Not to geek out too much, but in essence, shoving your knees out properly is the act of screwing your leg into your hip socket, to create a rotational force. This creates even force along your hip and leg musculature, allowing you to squat more effectively and more efficiently. You will use your glutes, hamstrings, quads, and all the other smaller muscles more effectively, and in sync. From a safety standpoint, without torque at the hip, there is much less stability, because essentially the rotational force removes any “slack” from the system. Without actively creating torque, your body will rely on the quads and hamstrings primarily, which are only good at forward and backward movement, as opposed to rotational movement. This will likely lead to some inward knees and ugly squats. Inward knees or “knock” knees are NEVER a good thing. (Think collapsed knees, torn ACL, damaged meniscus, all those bad things nobody wants.) Put simply, you are much “tighter” with torque, and we should all know, the tighter you can get your WHOLE body, the better and SAFER you will ultimately be. To illustrate this, think of what would happen if you didn’t brace your ENTIRE body while performing a max effort strict press. Surely there would be some back pains and bruised egos. Think of your body as a chain. You do not want a single weak link during ANY movement.
Okay, we know now that torque is a good thing. How can we all improve upon this whole concept? Initially, every single athlete in our box will learn the foundational “air squat”. My first cue in the setup is “feet shoulder width, SLIGHTLY toed out”. Many coaches will preach a fairly wide toe angle, about 25-30 degrees out, sometimes more. While this is not wrong by any means, it certainly will be less effective at creating that torque through the hip, and while slightly safer in the air squat, when you start putting a loaded barbell on your back, you will definitely feel the difference. Try this out:
-Stand with your feet shoulder width and forcefully corkscrew your feet into the ground. (Hopefully you aren’t wearing only socks, you need to be able to grip the ground.)

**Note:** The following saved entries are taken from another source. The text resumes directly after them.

(** X6.  For a vessels file that is not JSON the loader raises a
    [JSONDecodeError] with the document and the position of the decoder's
    error; its message is the decoder's whole text after "Invalid JSON in
    vessels file: ", so the text of the raised error tells the position
    twice. *)
Theorem invalid_json_error_text (path msg doc : string) (pos : Z) :
  _load_valid_vessels path (NotJSON msg doc pos)
  = inl (JSONDecodeError
           ("Invalid JSON in vessels file: " ++ msg ++ position_text doc pos)
           doc pos)
  /\ str_of_exn
       (JSONDecodeError
          ("Invalid JSON in vessels file: " ++ msg ++ position_text doc pos)
          doc pos)
     = ("Invalid JSON in vessels file: " ++ msg
        ++ position_text doc pos ++ position_text doc pos)%string
  /\ exists rest, position_text doc pos = (": line " ++ rest)%string.
Proof.
  split; [reflexivity|]. split.
  - cbn [str_of_exn]. rewrite json_errmsg_position.
    now rewrite !append_assoc.
  - eexists. reflexivity.
Qed.

Lemma AIExtractor_init_env (getenv : string -> option string) :
  AiExtractor.AIExtractor_init None getenv
  = match getenv "GEMINI_API_KEY" with
    | Some key =>
        if (key =? "")%string
        then inl (ValueError
          "Gemini API key not found. Please set GEMINI_API_KEY environment variable.")
        else inr {| AiExtractor.api_key := key |}
    | None =>
        inl (ValueError
          "Gemini API key not found. Please set GEMINI_API_KEY environment variable.")
    end.
Proof. reflexivity. Qed.

(** The result of start-up, by the API key and the vessels file. *)
Lemma startup_table (env : Env) :
  startup env
  = let neither := inr {| ai_extractor := None; document_validator := None |} in
    match getenv env "GEMINI_API_KEY" with
    | None => neither
    | Some key =>
        if (key =? "")%string then neither
        else
          let extractor := {| AiExtractor.api_key := key |} in
          match read_json env default_valid_vessels_path with
          | NoSuchFile =>
              inr {| ai_extractor := Some extractor;
                     document_validator := None |}
          | Unreadable msg => inl (OSError msg)
          | NotJSON _ _ _ => neither
          | Loaded (JList items) =>
              inr {| ai_extractor := Some extractor;
                     document_validator :=
                       Some {| valid_vessels_path := default_valid_vessels_path;
                               valid_vessels := items |} |}
          | Loaded _ => neither
          end
    end.
Proof.
  unfold startup. rewrite AIExtractor_init_env.
  destruct (getenv env "GEMINI_API_KEY") as [key|]; [|reflexivity].
  destruct (key =? "")%string; [reflexivity|].
  unfold DocumentValidator_init.
  destruct (read_json env default_valid_vessels_path) as [|m|m d p|v];
    try reflexivity.
  destruct v; reflexivity.
Qed.

Ltac startup_case :=
  repeat match goal with
         | H : exists _, _ |- _ => destruct H
         | H : _ /\ _ |- _ => destruct H
         | H : _ \/ _ |- _ => destruct H
         | H : malformed _ |- _ => unfold malformed in H
         | H : inr _ = inr _ |- _ => inversion H; subst; clear H
         | H : inl _ = inl _ |- _ => inversion H; subst; clear H
         | H : Some _ = Some _ |- _ => inversion H; subst; clear H
         | H : Loaded _ = Loaded _ |- _ => inversion H; subst; clear H
         | H : Unreadable _ = Unreadable _ |- _ => inversion H; subst; clear H
         end;
  try discriminate; try congruence.

(** X7.  Start-up binds both services exactly when the API key is given and
    the vessels file holds a JSON array, whose items become the validator's
    list, and it binds the extractor alone exactly when the key is given and
    the file is missing.  When the key is absent or empty, or the file is
    not JSON or not an array, it binds neither service.  The validator is
    never bound without the extractor.  When the key is given and opening
    the file fails with another error of the operating system, start-up
    raises that error. *)
Theorem startup_outcomes (env : Env) :
  let src := read_json env default_valid_vessels_path in
  (forall x v,
      startup env = inr {| ai_extractor := Some x; document_validator := Some v |}
      <-> key_given env = true
          /\ getenv env "GEMINI_API_KEY" = Some (AiExtractor.api_key x)
          /\ exists items,
              src = Loaded (JList items)
              /\ v = {| valid_vessels_path := default_valid_vessels_path;
                        valid_vessels := items |})
  /\ (forall x,
      startup env = inr {| ai_extractor := Some x; document_validator := None |}
      <-> key_given env = true
          /\ getenv env "GEMINI_API_KEY" = Some (AiExtractor.api_key x)
          /\ src = NoSuchFile)
  /\ (key_given env = false \/ malformed src ->
      startup env = inr {| ai_extractor := None; document_validator := None |})
  /\ (forall v,
      startup env
      <> inr {| ai_extractor := None; document_validator := Some v |})
  /\ (forall msg,
      key_given env = true -> src = Unreadable msg ->
      startup env = inl (OSError msg)).
Proof.
  intros src. subst src. rewrite startup_table. unfold key_given, truthy.
  cbv zeta.
  destruct (getenv env "GEMINI_API_KEY") as [key|].
  2:{ repeat apply conj; intros; try split; intros; startup_case; auto. }
  destruct (String.eqb_spec key "") as [Hk|Hk]; cbn [negb].
  { repeat apply conj; intros; try split; intros; startup_case; auto. }
  destruct (read_json env default_valid_vessels_path) as [|m|m d p|v];
    [| | |destruct v];
    repeat apply conj; intros; try split; intros; startup_case; auto.
  all: try (destruct x; simpl in *; subst).
  all: try (repeat split; fail).
  all: eauto.
Qed.

Lemma startup_outcomes_witness :
  startup env_no_file
  = inr {| ai_extractor := Some {| AiExtractor.api_key := "secret" |};
           document_validator := None |}.
Proof.
  destruct (startup_outcomes env_no_file) as [_ [H _]].
  apply H. repeat split.
Defined.
Lemma SearchHandler_response_witness :
  let run :=
    exec (service_over memdb.impl)
      (v0.SearchHandler sample_ParseRequestURI uuid_Parse sample_sentinel_text
         (get_request [("limit", "2")])) sample_store in
  List.map search_details_answer (trace_of run)
  = [Some ([filesystem_tool; dotstar_tool],
           "550e8400-e29b-41d4-a716-446655440002", None)]
  /\ Written (result_of run)
     = PaginatedResponseDetails [filesystem_tool; dotstar_tool]
         {| NextCursor := "550e8400-e29b-41d4-a716-446655440002"; Count := 2 |}.
Proof.
  cbv zeta.
  assert (H : List.map search_details_answer
                (trace_of (exec (service_over memdb.impl)
                   (v0.SearchHandler sample_ParseRequestURI uuid_Parse
                      sample_sentinel_text (get_request [("limit", "2")]))
                   sample_store))
              = [Some ([filesystem_tool; dotstar_tool],
                       "550e8400-e29b-41d4-a716-446655440002", None)])
    by (vm_compute; reflexivity).
  split; [exact H|].
  destruct (SearchHandler_response sample_ParseRequestURI uuid_Parse
              sample_sentinel_text (service_over memdb.impl) sample_store
              (get_request [("limit", "2")]) [filesystem_tool; dotstar_tool]
              "550e8400-e29b-41d4-a716-446655440002" None) as (_ & _ & Hok).
  - rewrite H. by left.
  - rewrite (Hok eq_refl). reflexivity.
Defined.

-Try the same thing with your feet at 10, 20, 30, 40 degrees turned out from completely straight.
-Likely you will notice a difference in “tightness” through the entire hip girdle, with the smaller toe angles being tighter. That’s the difference in torque with the different toe angles!
To keep it short, if you aren’t already around the 5-15 degree toe angle, bring your toe angle in! There is no universal angle for everyone, just bring your toes as narrow as possible into an angle that will allow you to maintain proper body mechanics and reach full squat depth. This will be different across the spectrum of athletes, because of mobility, previous instruction, and anatomy.
If you already put up big weights on the various squats with a wide toe angle, all you are doing is leaving pounds and kilos on the table, and you are likely too lazy to work on the mobility or technique to further improve your squat. Neglecting mobility or further mastery of any movement because you THINK you’re already successful is blatant ignorance and laziness. Always strive to make yourself “prettier” each day. (In your movements, at least.) Shove your knees out, fix your toe angle, and mobilize the heck out of your hips, legs, ankles, etcetera etcetera! Always strive for virtuosity in every movement, whether that’s improving mobility to get a better position, or making technical tweaks to your movement patterns. What have you done lately to bring yourself closer to virtuosity in the squat?